* _TASK PROMPT_
Locate, in the data below, the line that contains "[KeyError] when one" and the line that contains "Import ListNotations."; reproduce exactly those two lines and every line between them, nothing more.

[Stored items]
(** * Sentiment-based product recommendation: the engine of [model.py]

    A shallow embedding of [_popularity_fallback], [get_top20_products] and
    [get_final_recommendations], and of the request handler of [app.py],
    with the properties of the recommendation pipeline that follow from
    the code.

    Modelling conventions.
    - A float is a binary64 number: the operations are those of the
      IEEE 754 specification of the Standard Library ([SpecFloat]), with
      rounding to nearest even, infinities and signed zeros.  A cell is an
      [option]: [None] is [NaN] (or the [None] pandas stores as a missing
      value), [Some x] a number.  The entries of the two numeric tables
      are numbers, never [NaN].
    - [Series.sum] and [np.dot] accumulate from left to right, starting
      from 0.0, and [np.dot] rounds each product before it adds it.  The
      order in which numpy adds eight numbers or more, and the one of the
      linear-algebra library behind [np.dot], are not in the source: the
      model fixes this one.
    - The metadata and candidate DataFrames are [Frame]s: an index kind, the
      list of column labels and typed rows.  The statistics table is
      indexed by ['id'] (line 20) or by position.  The two label-by-label
      numeric tables (item similarity, user-item ratings) are [Matrix]
      values.
    - DataFrames are Python objects: they live in a [heap] and the program
      manipulates references ([ref]).  A pandas method that returns a new
      object allocates; [df[c] = v] updates the object in place.
    - Python exceptions are the [Raise] outcome of the [M] monad.
    - A lookup by label takes the first match.  pandas does something else
      when a label occurs twice in the statistics table (it raises, or
      returns several rows): the statements that depend on a lookup assume
      the labels of the table distinct.
    - [sorted] and [sort_values] are stable sorts for the order on
      numbers; [sort_values] puts [NaN] last.  What [sorted] does with a
      [NaN] key depends on its merge strategy and is not modelled: the
      statements about the order of scores assume that no score is [NaN].
    - pandas is taken as it is today: selecting a list of labels raises
      [KeyError] when one is missing, and sorting on no column leaves the
      rows as they are. *)

From Stdlib Require Import List String ZArith Bool Arith Lia.
From Stdlib Require Import Sorting.Sorted Sorting.Permutation SpecFloat.
Import ListNotations.
Local Open Scope string_scope.
Local Open Scope Z_scope.
Local Open Scope list_scope.

Set Implicit Arguments.

(* ===================================================================== *)
(** ** Numbers *)
(* ===================================================================== *)

Module Num.

(** The format: 53 bits of precision, infinities at exponent 1024. *)
Definition prec : Z := 53.
Definition emax : Z := 1024.

(** A binary64 number: a signed zero, a signed infinity, or
    [(-1)^neg * m * 2^e]. *)
Inductive f64 :=
| Zero (neg : bool)
| Inf (neg : bool)
| Fin (neg : bool) (m : positive) (e : Z).

(** A float that may be [NaN]. *)
Definition cell := option f64.

Definition to_spec (x : f64) : spec_float :=
  match x with
  | Zero s => S754_zero s
  | Inf s => S754_infinity s
  | Fin s m e => S754_finite s m e
  end.

Definition spec (c : cell) : spec_float :=
  match c with
  | Some x => to_spec x
  | None => S754_nan
  end.

Definition of_spec (x : spec_float) : cell :=
  match x with
  | S754_zero s => Some (Zero s)
  | S754_infinity s => Some (Inf s)
  | S754_nan => None
  | S754_finite s m e => Some (Fin s m e)
  end.

(** [a + b], [a * b], [a / b] on floats: a division by zero gives an
    infinity or [NaN], not an exception (numpy scalars). *)
Definition add (a b : cell) : cell :=
  of_spec (SFadd prec emax (spec a) (spec b)).
Definition mul (a b : cell) : cell :=
  of_spec (SFmul prec emax (spec a) (spec b)).
Definition div (a b : cell) : cell :=
  of_spec (SFdiv prec emax (spec a) (spec b)).

(** [a < b] and [a == b]: false when an operand is [NaN]. *)
Definition ltb (a b : cell) : bool := SFltb (spec a) (spec b).
Definition eqb (a b : cell) : bool := SFeqb (spec a) (spec b).

(** [0.0] *)
Definition zero : f64 := Zero false.

(** [float(n)] *)
Definition of_Z (n : Z) : f64 :=
  match of_spec (binary_normalize prec emax n 0 false) with
  | Some x => x
  | None => zero
  end.

(** The float a decimal literal denotes: the binary64 number nearest to
    [n / d] (for [d] a power of ten below 2^53 the quotient of the two
    floats is that number). *)
Definition dec (n d : Z) : f64 :=
  match div (Some (of_Z n)) (Some (of_Z d)) with
  | Some x => x
  | None => zero
  end.

(** [x > 0] *)
Definition gt0 (x : f64) : bool := ltb (Some zero) (Some x).

(** [x == 0] *)
Definition is0 (x : cell) : bool := eqb x (Some zero).

(** [int(x)]: truncation toward zero; [None] for an infinity, where
    Python raises [OverflowError]. *)
Definition int_of (x : f64) : option Z :=
  match x with
  | Zero _ => Some 0
  | Inf _ => None
  | Fin s m e =>
      let a := Z.shiftl (Zpos m) e in
      Some (if s then - a else a)
  end.

(** [s.sum()] for a Series without [NaN]. *)
Definition sum (l : list f64) : cell :=
  fold_left (fun acc x => add acc (Some x)) l (Some zero).

(** [np.dot(a, b)] *)
Fixpoint dot_from (acc : cell) (a b : list f64) : cell :=
  match a, b with
  | x :: a', y :: b' => dot_from (add acc (mul (Some x) (Some y))) a' b'
  | _, _ => acc
  end.

Definition dot (a b : list f64) : cell := dot_from (Some zero) a b.

(** The constants of the source. *)
Definition eps : f64 := Eval vm_compute in dec 1 1000000000.   (* 1e-9 *)
Definition w_recomm : f64 := Eval vm_compute in dec 6 10.       (* 0.6 *)
Definition w_pct_pos : f64 := Eval vm_compute in dec 3 10.      (* 0.3 *)
Definition w_mean_pos_prob : f64 := Eval vm_compute in dec 1 10. (* 0.1 *)

(** Order on cells used by a descending sort: [NaN] is placed last. *)
Definition cell_gtb (a b : cell) : bool :=
  match a, b with
  | Some _, Some _ => ltb b a
  | Some _, None => true
  | None, _ => false
  end.

Definition cell_geb (a b : cell) : bool := negb (cell_gtb b a).

(** Lexicographic "not after" test on key tuples, descending. *)
Fixpoint lex_geb (k1 k2 : list cell) : bool :=
  match k1, k2 with
  | a :: r1, b :: r2 =>
      if cell_gtb a b then true
      else if cell_gtb b a then false
      else lex_geb r1 r2
  | _, _ => true
  end.
(** * SecureConfigManager and the setup-data validator

    A shallow embedding of [config_manager.py]: the encrypted
    configuration store ([SecureConfigManager]) and the pure validator
    ([validate_setup_data]).

    The manager talks to three things outside the module: the filesystem,
    the [cryptography.fernet] cipher and the [json] codec.  The filesystem
    is an explicit [World] threaded through a state-and-exception monad;
    the two libraries are interfaces ([FernetLib], [JsonLib]) whose laws are
    the documented contracts the manager relies on.

    After them come the callers of the manager in [app.py] (the handlers
    [index], [setup], [reset_config], the first lines of [chat] and
    [poster], and [_initialize_agent_from_config]), the poster history
    [poster] keeps in the session, and [ServicePathResolver] of
    [path_resolver.py]. *)

From Stdlib Require Import ZArith Ascii.
From stdpp Require Import gmap strings list fin_maps countable.
Lemma increment_message_counter_count c w :
  let w' := snd (increment_message_counter E c w) in
  stored_count E c w' = stored_count E c w ∨
  ∃ v v', stored_count E c w = Some v ∧ py_add_int v 1 = Ok v' ∧
          stored_count E c w' = Some v'.
Proof.
  intros w'. unfold stored_count.
  destruct (increment_message_counter_files c w)
    as [Hf|(kv & count & now & Hf & Hadd & Hf')]; subst w'.
  - left. by rewrite Hf.
  - right. rewrite Hf', Hf, lookup_insert_eq. eexists _, count.
    split; [done|]. split; [done|].
    rewrite dict_get_or_set_ne by done. by rewrite dict_get_or_set_eq.
Qed.

Lemma stored_count_archived c id message w w' :
  files w' = <[archive_path E c id := message]> (files w) →
  stored_count E c w' = stored_count E c w.
Proof.
  intros Hf. unfold stored_count. rewrite Hf, lookup_insert_ne; [done|].
  apply archive_path_not_metadata.
Qed.

(** What a successful send does to the count, when Dropbox answers every
    call: after the archive and the publication come the read of the
    metadata and the write of it with the count the check left plus one. *)
Lemma successful_send_adds_one c m w receipt kv v :
  let w1 := snd (check_message_limit E c w) in
  let run := send_client_message E c m w in
  fst run = Ok receipt → receipt ≠ JNull →
  (∀ n, dropbox_up E n = true) →
  files w1 !! metadata_path E c = Some (JDict kv) → kv ≠ [] →
  dict_get_or "message_count_today" (JInt 0) kv = JInt v →
  ∃ id now props sent_at,
    let message := client_envelope c m id now in
    let kv' := dict_set "last_message_sent" (JStr sent_at)
                 (dict_set "message_count_today" (JInt (v + 1)) kv) in
    trace (snd run) =
      trace w1 ++
      [ (files_upload (archive_path E c (JStr id)) message, true);
        (basic_publish "insurance.direct" c message props, true);
        (files_download (metadata_path E c), true);
        (files_upload (metadata_path E c) (JDict kv'), true) ] ∧
    files (snd run) !! metadata_path E c = Some (JDict kv') ∧
    stored_count E c w1 = Some (JInt v) ∧
    stored_count E c (snd run) = Some (JInt (v + 1)).
Proof.
  intros w1 run Hres Hne Hdbx Hf Hkv Hv.
  destruct (send_client_message_courses c m w) as (id & now & Hcourse).
  simpl in Hcourse. fold run w1 in Hcourse.
  destruct Hcourse as [Hrun|[(Hr & _)|[(Hr & _)|[(props & Hr & _)|
    (props & w3 & Hr & Ht & Hf3 & Hend)]]]];
    try (rewrite Hr in Hres; injection Hres as <-; done);
    [rewrite Hrun in Hres; discriminate Hres|].
  assert (files w3 !! metadata_path E c = Some (JDict kv)) as Hf3'.
  { rewrite Hf3, lookup_insert_ne; [done | apply archive_path_not_metadata]. }
  destruct (metadata_read_stored E c w3 _ (Hdbx _) Hf3') as [Hr3 Hw4].
  exists id, now, props, (utcnow_isoformat E (S (clock w3))).
  rewrite Hend, increment_message_counter_run, Hr3, Hw4.
  destruct kv as [|kv0 kv]; [done|]. rewrite Hv. unfold py_add_int.
  rewrite update_client_metadata_run, upload_json_run, Hdbx.
  cbv zeta. cbn [snd]. autorewrite with world.
  split; [by rewrite Ht, <- !app_assoc|].
  split; [apply lookup_insert_eq|].
  unfold stored_count. rewrite Hf. autorewrite with world.
  rewrite lookup_insert_eq, Hv.
  split; [done|].
  rewrite dict_get_or_set_ne by done. by rewrite dict_get_or_set_eq.
Qed.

* _YOUR RESPONSE_
      [KeyError] when one is missing, and sorting on no column leaves the
      rows as they are. *)

From Stdlib Require Import List String ZArith Bool Arith Lia.
From Stdlib Require Import Sorting.Sorted Sorting.Permutation SpecFloat.
Import ListNotations.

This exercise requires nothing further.